Natalia Goncharova was born in 1812, during a difficult period for Russia due to the war with Napoleon. Prior to her birth, her father, Nikolay Afanasyevich Goncharov, concerned about the safety of his pregnant wife and other family members, decided to move them immediately to the Tambov estate of the Zagryazhsky family — Karian-Znamenka. Natalia Nikolayevna Goncharova, the youngest daughter of the Goncharov family, was born on August 27, 1812 at this estate. The family remained in the Tambov Governorate for approximately one year before returning to the Goncharov’s estate, Polotnyany Zavod (Linen Factory), near Kaluga, where Natalia (also called Tasha in Russian) spent her childhood. Later, the family relocated to Moscow, residing in a house on Bolshaya Nikitskaya Street. Unfortunately, this house has not survived to the present day.
Natalia received a good home education. Her mother, Natalia Ivanovna, who was a former lady-in-waiting to the empress, raised the children with strictness and respect for religion. The girls were able to do all that was expected in noble families, such as horseback riding, dancing, needlework, speaking foreign languages, and playing music.
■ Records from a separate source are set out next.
Lemma resolver_loop_deps_before fuel : ∀ st st',
  resolver_inv tasks st → deps_before (batches st) → never_forced st →
  resolver_loop fuel tasks st = Some st' →
  deps_before (batches st') ∧ never_forced st'.
Proof.
  induction fuel as [|fuel IH]; intros st st' Hinv Hord Hnf; simpl.
  - destruct (decide (size (completed st) < length tasks)%nat); [done|].
    by intros [= <-].
  - destruct (decide (size (completed st) < length tasks)%nat) as [Hlt|].
    + apply IH; auto using resolver_step_inv, resolver_step_deps_before,
        resolver_step_never_forced.
    + by intros [= <-].
Qed.

End Acyclic.

Lemma resolver_loop_continue fuel tasks st :
  (size (completed st) < length tasks)%nat →
  resolver_loop (S fuel) tasks st = resolver_loop fuel tasks (resolver_step tasks st).
Proof. intros Hlt. simpl. by destruct (decide _). Qed.

Lemma resolver_loop_exit fuel tasks st :
  ¬ (size (completed st) < length tasks)%nat →
  resolver_loop fuel tasks st = Some st.
Proof. intros Hge. destruct fuel; simpl; by destruct (decide _). Qed.

(** An iteration in which exactly one task is ready. *)
Lemma ready_tasks_single tasks placed x :
  NoDup tasks → x ∈ tasks →
  id x ∉ placed → deps_completed placed x →
  (∀ t, t ∈ tasks → t ≠ x → id t ∈ placed ∨ ¬ deps_completed placed t) →
  ready_tasks_of tasks placed = [x].
Proof.
  intros Hnd Hx Hfresh Hdeps Hothers.
  apply Permutation_singleton_r, NoDup_Permutation.
  - eapply sublist_NoDup; [exact Hnd|apply sublist_filter].
  - apply NoDup_singleton.
  - intros t. unfold ready_tasks_of.
    rewrite list_elem_of_filter, list_elem_of_singleton. split.
    + intros [[Hf Hd] Hin]. destruct (decide (t = x)) as [|Hne]; [done|].
      destruct (Hothers t Hin Hne); done.
    + intros ->. done.
Qed.

Lemma resolver_step_single tasks st x :
  ready_tasks_of tasks (completed st) = [x] →
  resolver_step tasks st
  = {| completed := completed st ∪ {[id x]};
       batches := batches st ++ [[x]];
       printed := printed st |}.
Proof.
  intros Hready. unfold resolver_step, choose_ready. rewrite Hready. simpl.
  f_equal.
  - by rewrite (right_id_L ∅ (∪)).
  - by rewrite app_nil_r.
Qed.

(** The linear chain: whatever the order of the three tasks in the input,
    the batches are [[a]], [[b]], [[c]]. *)
Lemma resolve_chain tasks a b c :
  tasks ≡ₚ [a; b; c] →
  id a ≠ id b → id b ≠ id c → id a ≠ id c →
  dependencies a = [] → dependencies b = [id a] → dependencies c = [id b] →
  _resolve_dependencies 3 tasks = Some ([[a]; [b]; [c]], []).
Proof.
  intros Hperm Hab Hbc Hac Ha Hb Hc.
  assert (length tasks = 3%nat) as Hlen by (by rewrite Hperm).
  assert (NoDup tasks) as Hnd.
  { rewrite Hperm. repeat constructor; set_solver. }
  assert (∀ t, t ∈ tasks ↔ t = a ∨ t = b ∨ t = c) as Hin.
  { intros t. rewrite Hperm. set_solver. }
  assert (a ≠ b ∧ b ≠ c ∧ a ≠ c) as (Hab' & Hbc' & Hac') by naive_solver.
  assert (ready_tasks_of tasks ∅ = [a]) as Hready1.
  { apply ready_tasks_single;
      [done|apply Hin; auto|set_solver
      |unfold deps_completed; rewrite Ha; constructor|].
    intros t [->| [->| ->]]%Hin Hne; [done| |]; right;
      unfold deps_completed; [rewrite Hb|rewrite Hc];
      rewrite Forall_singleton; set_solver. }
  assert (ready_tasks_of tasks (∅ ∪ {[id a]}) = [b]) as Hready2.
  { apply ready_tasks_single;
      [done|apply Hin; auto|set_solver
      |unfold deps_completed; rewrite Hb, Forall_singleton; set_solver|].
    intros t [->| [->| ->]]%Hin Hne; [|done|].
    - left. set_solver.
    - right. unfold deps_completed. rewrite Hc, Forall_singleton. set_solver. }
  assert (ready_tasks_of tasks (∅ ∪ {[id a]} ∪ {[id b]}) = [c]) as Hready3.
  { apply ready_tasks_single;
      [done|apply Hin; auto|set_solver
      |unfold deps_completed; rewrite Hc, Forall_singleton; set_solver|].
    intros t [->| [->| ->]]%Hin Hne; [| |done]; left; set_solver. }
  unfold _resolve_dependencies, resolver_init.
  rewrite resolver_loop_continue by (cbn [completed]; rewrite size_empty; lia).
  rewrite (resolver_step_single tasks _ a) by done.
  cbn [completed batches printed].
  rewrite resolver_loop_continue
    by (cbn [completed]; rewrite (left_id_L ∅ (∪)), size_singleton; lia).
  rewrite (resolver_step_single tasks _ b) by done.
  cbn [completed batches printed].
  rewrite resolver_loop_continue
    by (cbn [completed];
        rewrite (left_id_L ∅ (∪)), size_union, !size_singleton by set_solver;
        lia).
  rewrite (resolver_step_single tasks _ c) by done.
  cbn [completed batches printed].
  rewrite resolver_loop_exit; [done|]. cbn [completed].
  rewrite (left_id_L ∅ (∪)), !size_union, !size_singleton by set_solver.
  lia.
Qed.

Lemma elem_of_concat {A} (x : A) (ls : list (list A)) :
  x ∈ concat ls ↔ ∃ l, l ∈ ls ∧ x ∈ l.
Proof.
  induction ls as [|l ls IH]; simpl.
  - split; [by intros ?%elem_of_nil|]. by intros (l & ?%elem_of_nil & _).
  - rewrite elem_of_app, IH. split.
    + intros [Hx|(l' & Hl' & Hx)]; [exists l|exists l'];
        split; try done; [by left|by right].
    + intros (l' & [->|Hl']%elem_of_cons & Hx); [by left|right; eauto].
Qed.

(** Two tasks of the batches with the same id are in the same batch. *)
Lemma batch_of_id_unique (bs : list (list ParallelTask)) i j bi bj t t' :
  NoDup (id <$> concat bs) →
  bs !! i = Some bi → t ∈ bi →
  bs !! j = Some bj → t' ∈ bj →
  id t = id t' → (i ≤ j)%nat → i = j.
Proof.
  intros Hnd Hi Ht Hj Ht' Heq Hle.
  destruct (decide (i = j)) as [|Hne]; [done|]. exfalso.
  rewrite <- (take_drop (S i) bs), concat_app, fmap_app in Hnd.
  apply NoDup_app in Hnd as (_ & Hdisj & _).
  apply (Hdisj (id t)).
  - apply list_elem_of_fmap_2. apply elem_of_concat.
    exists bi. split; [|done].
    apply list_elem_of_lookup. exists i.
    rewrite lookup_take_lt by lia. done.
  - rewrite Heq. apply list_elem_of_fmap_2. apply elem_of_concat.
    exists bj. split; [|done].
    apply list_elem_of_lookup. exists (j - S i)%nat.
    rewrite lookup_drop. rewrite <- Hj. f_equal. lia.
Qed.

Lemma acyclic_ranked tasks (rank : string → nat) :
  (∀ t d, t ∈ tasks → d ∈ dependencies t → (rank d < rank (id t))%nat) →
  acyclic tasks.
Proof.
  intros Hrank a Hcycle.
  assert (∀ x y, tc (depends_on tasks) x y → (rank y < rank x)%nat) as Hdown.
  { induction 1 as [x y (t & Ht & <- & Hd)|x y z (t & Ht & <- & Hd) _ IH].
    - by apply Hrank.
    - specialize (Hrank t y Ht Hd). lia. }
  specialize (Hdown a a Hcycle). lia.
Qed.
Their father, who composed poems and music and played the cello professionally, also supported the children’s interest in arts.
By the time she was sixteen, Natalia had grown to be a beautiful young woman and began attending balls. Society immediately recognized her as Moscow’s first beauty, and she had many admirers. However, her mother, trying to improve the family’s financial situation, dreamed of finding a wealthy suitor for her daughter. She had a good reason. Afanasy Nikolayevich Goncharov, her grandfather, had ruined his once prosperous estate and left his beloved granddaughter without any dowry.
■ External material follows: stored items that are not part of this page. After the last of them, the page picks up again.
Lemma dict_get_none d k : dict_get d k = None <-> ~ In k (dict_keys d).
Proof.
  induction d as [|[k' v'] d IH]; simpl.
  - tauto.
  - destruct (String.eqb_spec k' k) as [->|Hne].
    + split; [discriminate | intros H; exfalso; apply H; now left].
    + rewrite IH. tauto.
Qed.

Lemma dict_get_some_in d k v : dict_get d k = Some v -> In (k, v) d.
Proof.
  induction d as [|[k' v'] d IH]; simpl; [discriminate|].
  destruct (String.eqb_spec k' k) as [->|Hne].
  - intros [= ->]. now left.
  - intros H. right. now apply IH.
Qed.

Lemma dict_set_fresh d k v : dict_get d k = None -> dict_set d k v = (d ++ [(k, v)])%list.
Proof.
  induction d as [|[k' v'] d IH]; simpl; [reflexivity|].
  destruct (String.eqb k' k); [discriminate|].
  intros H. now rewrite IH.
Qed.

Lemma dict_get_in_nodup d k v :
  NoDup (dict_keys d) -> In (k, v) d -> dict_get d k = Some v.
Proof.
  induction d as [|[k' v'] d IH]; simpl; [tauto|].
  intros Hnd [Heq | Hin].
  - injection Heq as -> ->. now rewrite String.eqb_refl.
  - inversion Hnd as [|? ? Hnotin Hnd']; subst.
    destruct (String.eqb_spec k' k) as [->|Hne].
    + exfalso. apply Hnotin. unfold dict_keys.
      change k with (fst (k, v)). now apply in_map.
    + now apply IH.
Qed.
End DictFacts.

Lemma distinct_codes_In c l : In c (distinct_codes l) <-> In c l.
Proof.
  induction l as [|a l IH]; simpl; [tauto|].
  rewrite filter_In, IH.
  destruct (String.eqb_spec c a) as [->|Hne]; simpl.
  - split; auto.
  - split.
    + intros [H | [H _]]; auto.
    + intros [H | H]; [now left | right; now split].
Qed.

Lemma distinct_codes_NoDup l : NoDup (distinct_codes l).
Proof.
  induction l as [|a l IH]; simpl; constructor.
  - rewrite filter_In. intros [_ H]. now rewrite String.eqb_refl in H.
  - now apply NoDup_filter.
Qed.

Lemma same_static_refl h : same_static h h.
Proof. intros r. auto. Qed.

Lemma same_static_trans h1 h2 h3 :
  same_static h1 h2 -> same_static h2 h3 -> same_static h1 h3.
Proof.
  intros H12 H23 r. destruct (H12 r) as (? & ? & ?), (H23 r) as (? & ? & ?).
  repeat split; congruence.
Qed.

Lemma aggregate_step_static (h : heap) (d : dict ref) (r : ref) :
  same_static h (fst (aggregate_step (h, d) r)).
Proof.
  unfold aggregate_step.
  destruct (dict_get d (item_code (h r))) as [e|]; simpl.
  - intros r'. unfold heap_set.
    destruct (Nat.eqb_spec r' e) as [->|Hne]; simpl.
    + rewrite Nat.eqb_refl. simpl. auto.
    + auto.
  - apply same_static_refl.
Qed.

Lemma aggregate_fold_static inv : forall h d,
  same_static h (fst (fold_left aggregate_step inv (h, d))).
Proof.
  induction inv as [|r inv IH]; intros h d; simpl.
  - apply same_static_refl.
  - pose proof (aggregate_step_static h d r) as Hs.
    destruct (aggregate_step (h, d) r) as [h1 d1]. simpl in Hs.
    eapply same_static_trans; [exact Hs | apply IH].
Qed.

Lemma aggregate_static h inv : same_static h (fst (aggregate h inv)).
Proof. apply aggregate_fold_static. Qed.

Lemma keyed_static h h' d : same_static h h' -> keyed h d -> keyed h' d.
Proof.
  intros Hs. unfold keyed. apply Forall_impl.
  intros [k r]; simpl. destruct (Hs r) as (-> & _). auto.
Qed.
Alexander Sergeyevich Pushkin met Natalia at one of the balls hosted by the renowned Moscow dance instructor Iogel in late 1828. Immediately, he was smitten and soon began courting her. “When I first saw her, her beauty was yet to be noticed by society. I was enamored, my head was spinning, and I proposed,” the poet wrote to her future mother-in-law in May 1830.
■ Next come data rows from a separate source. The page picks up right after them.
(** * kOmegaSSTPANS: the PANS closure on top of k-omega-SST

    A shallow embedding of [kOmegaSSTPANS.H].  A [volScalarField] keeps its
    name, one scalar per cell and the types of its boundary patches; the
    face values on the patches and the physical dimensions are not part of
    the model.

    The class is read at two levels.

    - The closure steps [correct] and [correctNut] are only declared in the
      header; they are modelled from the specification, which speaks of
      real numbers.  There a scalar is a real number, and an operation
      without a finite result (a division by zero, the square root of a
      negative number, two fields of different sizes combined cell by
      cell) yields [None].  [Scalar], [Field], [PANS] and [Closure] hold
      this level; [PANS] also has the accessors that hand out a stored
      field without computing.
    - The member functions that the header defines inline and that
      compute ([DkUEff], [DomegaUEff], [epsilon]) are modelled in the
      arithmetic of the program, IEEE 754 doubles: a division by zero, an
      overflow or a NaN yields the double that the hardware yields.
      [Binary64] holds the facts on doubles and [Header] the class.

    [Accessors], [HeaderProperties], [HeaderEdges] and [ClosureProperties]
    state what holds of them. *)

From Stdlib Require Import Floats ZArith Bool.
From Stdlib Require Import Reals Lra String List Arith Lia.
Import ListNotations.
Local Open Scope R_scope.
Only two years later, Natalia Ivanovna consented to her daughter’s union with the poet. Eventually, the wedding was held on February 18, 1831, at the bride’s parish — the Greater Church of Christ’s Ascension. The newlyweds spent their three “honeymoon” months in a house rented prior to the wedding in Arbat Street. However, the poet’s relationship with his mother-in-law was difficult, and the Pushkins relocated to Tsarskoye Selo for the summer and then settled in St. Petersburg. There, they had four children in quick succession: Maria, Alexander, Grigory, and Natalia.